Exercise objective: Give back exactly the lines of the data below, starting with the line that has "rf pd (post" and going on through the line that has "Lemma accounts_close2 r1".

Data for processing:

Lemma accounts_opened answer ex rf pd :
  accounts (opened answer) ex rf pd (fun r => (option_list r ++ ex, rf, pd)) ex.
Proof.
  intros p r p' Hi. unfold opened, se_lift, se_bind, se_ret. destruct answer; [|by intros [= <- <-]].
  destruct (open_resource p) as [[x|] p1] eqn:E; [|done]. intros [= <- <-]. by eapply inv_open.
Qed.

Lemma accounts_opened_if b answer ex rf pd :
  accounts (opened_if b answer) ex rf pd (fun r => (option_list r ++ ex, rf, pd)) ex.
Proof. destruct b; [apply accounts_opened|by eapply accounts_ret]. Qed.

Lemma accounts_close r ex rf pd raised :
  accounts (close_resource r) (option_list r ++ ex) rf pd (fun _ => (ex, rf, pd)) raised.
Proof.
  destruct r as [r|]; [|eapply accounts_ret; [done|reflexivity]]. intros p x p' Hi H. pose proof (inv_release _ _ _ _ _ _ _ Hi H) as Hq. by injection H as <- _.
Qed.

(** Closing and raising again. *)
Lemma accounts_reraise {A B} (c : SE process A) e ex ex' rf pd (post : B -> _) :
  accounts c ex rf pd (fun _ => (ex', rf, pd)) ex' -> accounts (c ;;; se_raise e)%se ex rf pd post ex'.
Proof. intros Hc. eapply accounts_bind; [exact Hc|]. intros ?. split_and!; [done..|apply accounts_raise]. Qed.

Lemma accounts_close2 r1 r2 ex rf pd raised :
  accounts (close_resource r1 ;;; close_resource r2)%se (option_list r1 ++ option_list r2 ++ ex) rf pd (fun _ => (ex, rf, pd)) raised.
Proof. eapply accounts_bind; [apply accounts_close|]. intros ?. split_and!; [done..|apply accounts_close]. Qed.

Lemma accounts_perm {A} (c : SE process A) ex0 ex rf pd post raised :
  accounts c ex rf pd post raised -> ex0 ≡ₚ ex -> accounts c ex0 rf pd post raised.
Proof. intros Hc He p r p' Hi. apply Hc. by eapply inv_perm. Qed.
(* ===== verification/AccountReads.v ===== *)
(** services/trade_service.py: the account reads (account list, summary, assets,
    positions, capacity, margin ratios, cash flow), over a log of SDK calls as in
    MarketData.

    The gateway's answers, the SDK's names and the attributes of its market
    enumeration are arguments.  A client's grants are those of its request. *)

From S2P Require Import Prelude PyStr PyVal Validation Rules ClientAuth Paper Queries Agent MarketData.

#[local] Open Scope list_scope.

(** ** The methods *)

(** A read, with its arguments. *)
Inductive account_call : Type :=
  | GetAccounts (market trd_env : option val)
  | GetAccountSummary (trd_env acc_id : val) (currency : option string)
  | GetAssets (trd_env acc_id refresh_cache : val) (currency : option string)
  | GetPositions (trd_env acc_id code : val) (market : string) (pl_ratio_min pl_ratio_max refresh_cache show_option_strategy_view : val)
  | GetMaxTradable (trd_env acc_id order_type code price : val) (order_id : string) (adjust_limit session : val)
  | GetMarginRatio (code_list : val)
  | GetCashFlow (trd_env acc_id clearing_date : val).

Section reads.
Context `{SN : SessionNames}.
Context (gateway : list (string * dict) -> string -> dict -> sdk_answer) (sdk_name : string -> string -> val).
(** [getattr(TrdMarket, name)], and the service: its context, its reporting
    currency and the client's grants. *)
Context (trd_market : string -> option val) (connected : bool) (reporting_currency : option string) (g : option ClientGrants).

Definition require_trade : MD unit := md_refuse_if (negb connected) (RuntimeError "Trade context not connected").

(** The rows of [get_acc_list]. *)
Definition account_list : MD (list dict) :=
  (require_trade ;;; d <- queried gateway "get_acc_list" [] ;; md_give (as_frame "get_acc_list" d))%md.

(** [get_accounts] *)
Definition get_accounts (market trd_env : option val) : MD (list dict) :=
  (md_lift (optional_choice market VALID_TRADING_MARKETS) ;;;
   md_lift (optional_choice trd_env ["REAL"; "SIMULATE"]) ;;;
   rows <- account_list ;;
   md_lift (Queries.get_accounts g market trd_env (Ok rows)))%md.

(** [resolve_read_account] *)
Definition resolve_read_account (trd_env acc_id : val) : MD (string * Z) :=
  (environment <- md_lift (validate_choice trd_env ["REAL"; "SIMULATE"]) ;;
   requested <- md_lift (_exact_account_id acc_id) ;;
   md_lift (if requested =? 0 then Ok tt else check_account_access g (VStr environment) (VInt requested) false) ;;;
   rows <- account_list ;;
   md_lift (Queries.resolve_read_account g (Ok rows) trd_env acc_id))%md.

Definition first_record (rows : list dict) : dict := match rows with r :: _ => r | [] => [] end.
Definition scope (trd_env : string) (acc_id : Z) : dict := [("trd_env", VStr trd_env); ("acc_id", VInt acc_id)].

(** [_query_assets] *)
Definition currency_field (currency : option string) : dict :=
  match (match currency with None => reporting_currency | c => c end) with
  | Some c => if nonempty (upper (strip c)) then [("currency", VStr (upper (strip c)))] else []
  | None => []
  end.
Definition _query_assets (trd_env : string) (acc_id : Z) (refresh_cache : val) (currency : option string) : MD dict :=
  (require_trade ;;;
   d <- queried gateway "accinfo_query" (scope trd_env acc_id ++ [("refresh_cache", refresh_cache)] ++ currency_field currency) ;;
   rows <- md_give (as_frame "accinfo_query" d) ;;
   md_ret (first_record rows))%md.

(** [_query_positions] *)
Definition position_market (market : string) : val :=
  if negb (nonempty market) then sdk_name "TrdMarket" "NONE"
  else if mem (upper market) ["US"; "HK"; "CN"; "HKCC"; "SG"; "JP"] then sdk_name "TrdMarket" (upper market)
  else default (sdk_name "TrdMarket" "NONE") (trd_market (upper market)).
Definition _query_positions (trd_env : string) (acc_id : Z) (code : val) (market : string)
    (pl_ratio_min pl_ratio_max refresh_cache show_option_strategy_view : val) : MD (list dict) :=
  (require_trade ;;;
   d <- queried gateway "position_list_query"
          ([("code", code); ("position_market", position_market market); ("pl_ratio_min", pl_ratio_min); ("pl_ratio_max", pl_ratio_max)]
           ++ scope trd_env acc_id ++ [("refresh_cache", refresh_cache); ("show_option_strategy_view", show_option_strategy_view)]) ;;
   md_give (as_frame "position_list_query" d))%md.

(** [get_account_summary] *)
Definition get_account_summary (trd_env acc_id : val) (currency : option string) : MD dict :=
  (a <- resolve_read_account trd_env acc_id ;;
   assets <- _query_assets (fst a) (snd a) (VBool false) currency ;;
   positions <- _query_positions (fst a) (snd a) (VStr "") "" VNone VNone (VBool false) (VBool false) ;;
   md_ret [("assets", VDict assets); ("positions", VList (map VDict positions))])%md.

Definition get_assets (trd_env acc_id refresh_cache : val) (currency : option string) : MD dict :=
  (a <- resolve_read_account trd_env acc_id ;; _query_assets (fst a) (snd a) refresh_cache currency)%md.

Definition get_positions (trd_env acc_id code : val) (market : string)
    (pl_ratio_min pl_ratio_max refresh_cache show_option_strategy_view : val) : MD (list dict) :=
  (a <- resolve_read_account trd_env acc_id ;;
   _query_positions (fst a) (snd a) code market pl_ratio_min pl_ratio_max refresh_cache show_option_strategy_view)%md.
(** * resin-sdk: the device model (lib/models/device.js)

    A shallow embedding of the device model of the SDK.  The module is
    integration glue: every operation builds a request and hands it to
    one of two collaborators, the resource/query client [pine] and the
    HTTP layer [request].  The embedding keeps JavaScript's dynamic
    values, threads an explicit world (remote state, log of the
    requests issued, clock) through the promise chains, and keeps apart
    a promise that is rejected from an exception thrown synchronously. *)

From Stdlib Require Import ZArith List String Ascii Bool Lia.
From Stdlib Require Import DecimalString.
Import ListNotations.

Local Open Scope string_scope.
Local Open Scope Z_scope.

#[local] Set Warnings "-register-all".

(** ** JavaScript values *)

Module Js.

(** Numbers are the integers the device model handles (ids, HTTP status
    codes, millisecond timestamps).  An object is the list of its own
    properties in insertion order. *)
Inductive value : Type :=
| VUndefined
| VNull
| VBool (b : bool)
| VNum (n : Z)
| VStr (s : string)
| VArr (items : list value)
| VObj (fields : list (string * value)).

(** The errors the model can meet: those of balena-errors it raises
    itself, the built-in [Error] and [TypeError], and the error of the
    request layer, which carries the HTTP status code of the response. *)
Inductive error : Type :=
| BalenaDeviceNotFound (uuidOrId : value)
| BalenaAmbiguousDevice (uuidOrId : value)
| BalenaSupervisorLockedError
| BalenaInvalidParameterError (parameterName : string) (suppliedValue : value)
| Error (message : string)
| TypeError (message : string)
| BalenaRequestError (statusCode : Z) (responseBody : value).

(** [x == null] *)
Definition is_nullish (v : value) : bool :=
  match v with
  | VUndefined | VNull => true
  | _ => false
  end.

(** [typeof x] *)
Definition typeof (v : value) : string :=
  match v with
  | VUndefined => "undefined"
  | VNull => "object"
  | VBool _ => "boolean"
  | VNum _ => "number"
  | VStr _ => "string"
  | VArr _ => "object"
  | VObj _ => "object"
  end.

(** [Boolean(x)] *)
Definition ToBoolean (v : value) : bool :=
  match v with
  | VUndefined | VNull => false
  | VBool b => b
  | VNum n => negb (n =? 0)
  | VStr s => negb (String.eqb s "")
  | VArr _ | VObj _ => true
  end.

Definition Z_to_string (n : Z) : string := NilZero.string_of_int (Z.to_int n).

Definition join (sep : string) (parts : list string) : string :=
  String.concat sep parts.

(** [String(x)], also the conversion of a template literal's hole. *)
Fixpoint ToString (v : value) : string :=
  match v with
  | VUndefined => "undefined"
  | VNull => "null"
  | VBool true => "true"
  | VBool false => "false"
  | VNum n => Z_to_string n
  | VStr s => s
  | VArr items =>
      join ","
        (map (fun item => if is_nullish item then "" else ToString item) items)
  | VObj _ => "[object Object]"
  end.

Fixpoint lookup (key : string) (fields : list (string * value)) : option value :=
  match fields with
  | [] => None
  | (k, v) :: rest => if String.eqb k key then Some v else lookup key rest
  end.

Definition str_length (s : string) : Z := Z.of_nat (String.length s).

(** [o.key] for a named property.  Reading a property of [undefined] or
    [null] throws a TypeError; a missing property reads as [undefined]. *)
Definition member (o : value) (key : string) : error + value :=
  match o with
  | VUndefined | VNull =>
      inl (TypeError ("Cannot read property '" ++ key ++ "' of " ++ ToString o))
  | VObj fields =>
      inr (match lookup key fields with Some v => v | None => VUndefined end)
  | VArr items =>
      inr (if String.eqb key "length" then VNum (Z.of_nat (List.length items))
           else VUndefined)
  | VStr s =>
      inr (if String.eqb key "length" then VNum (str_length s) else VUndefined)
  | VBool _ | VNum _ => inr VUndefined
  end.

(** [o[i]] for an array index. *)
Definition index (o : value) (i : nat) : error + value :=
  match o with
  | VUndefined | VNull =>
      inl (TypeError ("Cannot read property '" ++ Z_to_string (Z.of_nat i)
                        ++ "' of " ++ ToString o))
  | VArr items => inr (nth i items VUndefined)
  | VStr s =>
      inr (match String.get i s with
           | Some c => VStr (String c EmptyString)
           | None => VUndefined
           end)
  | VObj fields =>
      inr (match lookup (Z_to_string (Z.of_nat i)) fields with
           | Some v => v
           | None => VUndefined
           end)
  | VBool _ | VNum _ => inr VUndefined
  end.

(** [o?.key] *)
Definition optional_member (o : value) (key : string) : error + value :=
  if is_nullish o then inr VUndefined else member o key.

(** [a === n] against a number. *)
Definition strict_eq_num (a : value) (n : Z) : bool :=
  match a with
  | VNum m => m =? n
  | _ => false
  end.

(** The result of a conversion to a number: NaN, an infinity, or the
    decimal [mantissa * 10 ^ exponent].  Conversions are exact: the
    rounding of a literal to the nearest double is left out. *)
Inductive number : Type :=
| NaN
| Infinity (negative : bool)
| Decimal (mantissa exponent : Z).

Definition code (c : ascii) : Z := Z.of_nat (nat_of_ascii c).

(** White space and line terminators, within ASCII. *)
Definition is_space (c : ascii) : bool :=
  let n := code c in
  (n =? 32) || ((9 <=? n) && (n <=? 13)).

Definition decimal_digit (c : ascii) : option Z :=
  let n := code c in
  if (48 <=? n) && (n <=? 57) then Some (n - 48) else None.

Definition hex_digit (c : ascii) : option Z :=
  let n := code c in
  if (48 <=? n) && (n <=? 57) then Some (n - 48)
  else if (97 <=? n) && (n <=? 102) then Some (n - 87)
  else if (65 <=? n) && (n <=? 70) then Some (n - 55)
  else None.

Definition octal_digit (c : ascii) : option Z :=
  let n := code c in
  if (48 <=? n) && (n <=? 55) then Some (n - 48) else None.

Definition binary_digit (c : ascii) : option Z :=
  let n := code c in
  if (48 <=? n) && (n <=? 49) then Some (n - 48) else None.

(** The longest run of digits at the head of the text, and the rest. *)
Fixpoint take_digits (digit : ascii -> option Z) (text : list ascii)
  : list Z * list ascii :=
  match text with
  | [] => ([], [])
  | c :: rest =>
      match digit c with
      | Some d => let (ds, rest') := take_digits digit rest in (d :: ds, rest')
      | None => ([], text)
      end
  end.

Definition digits_value (base : Z) (digits : list Z) : Z :=
  fold_left (fun acc d => acc * base + d) digits 0.

Fixpoint drop_spaces (text : list ascii) : list ascii :=
  match text with
  | c :: rest => if is_space c then drop_spaces rest else text
  | [] => []
  end.

Definition trim (text : list ascii) : list ascii :=
  rev (drop_spaces (rev (drop_spaces text))).

(** A literal in base 16, 8 or 2, after its prefix: digits only, and at
    least one. *)
Definition non_decimal_literal (base : Z) (digit : ascii -> option Z)
    (text : list ascii) : number :=
  match take_digits digit text with
  | ((_ :: _) as digits, []) => Decimal (digits_value base digits) 0
  | _ => NaN
  end.

(** StrUnsignedDecimalLiteral: [Infinity], or digits with an optional
    fraction and an optional exponent; a lone dot is no number. *)
Definition unsigned_decimal_literal (text : list ascii) : number :=
  if String.eqb (string_of_list_ascii text) "Infinity" then Infinity false
  else
    let (whole, after_whole) := take_digits decimal_digit text in
    let '(fraction, after_fraction) :=
      match after_whole with
      | "."%char :: rest => take_digits decimal_digit rest
      | _ => ([], after_whole)
      end in
    match whole, fraction with
    | [], [] => NaN
    | _, _ =>
        let mantissa := digits_value 10 (whole ++ fraction) in
        let shift := Z.of_nat (List.length fraction) in
        match after_fraction with
        | [] => Decimal mantissa (- shift)
        | e :: after_e =>
            if Ascii.eqb e "e" || Ascii.eqb e "E"
            then
              let '(sign, exponent_text) :=
                match after_e with
                | "+"%char :: rest => (1, rest)
                | "-"%char :: rest => (-1, rest)
                | _ => (1, after_e)
                end in
              match take_digits decimal_digit exponent_text with
              | ((_ :: _) as digits, []) =>
                  Decimal mantissa (sign * digits_value 10 digits - shift)
              | _ => NaN
              end
            else NaN
        end
    end.

Definition negate (x : number) : number :=
  match x with
  | NaN => NaN
  | Infinity negative => Infinity (negb negative)
  | Decimal mantissa exponent => Decimal (- mantissa) exponent
  end.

Solved problem:
Lemma accounts_reraise {A B} (c : SE process A) e ex ex' rf pd (post : B -> _) :
  accounts c ex rf pd (fun _ => (ex', rf, pd)) ex' -> accounts (c ;;; se_raise e)%se ex rf pd post ex'.
Proof. intros Hc. eapply accounts_bind; [exact Hc|]. intros ?. split_and!; [done..|apply accounts_raise]. Qed.

Lemma accounts_close2 r1 r2 ex rf pd raised :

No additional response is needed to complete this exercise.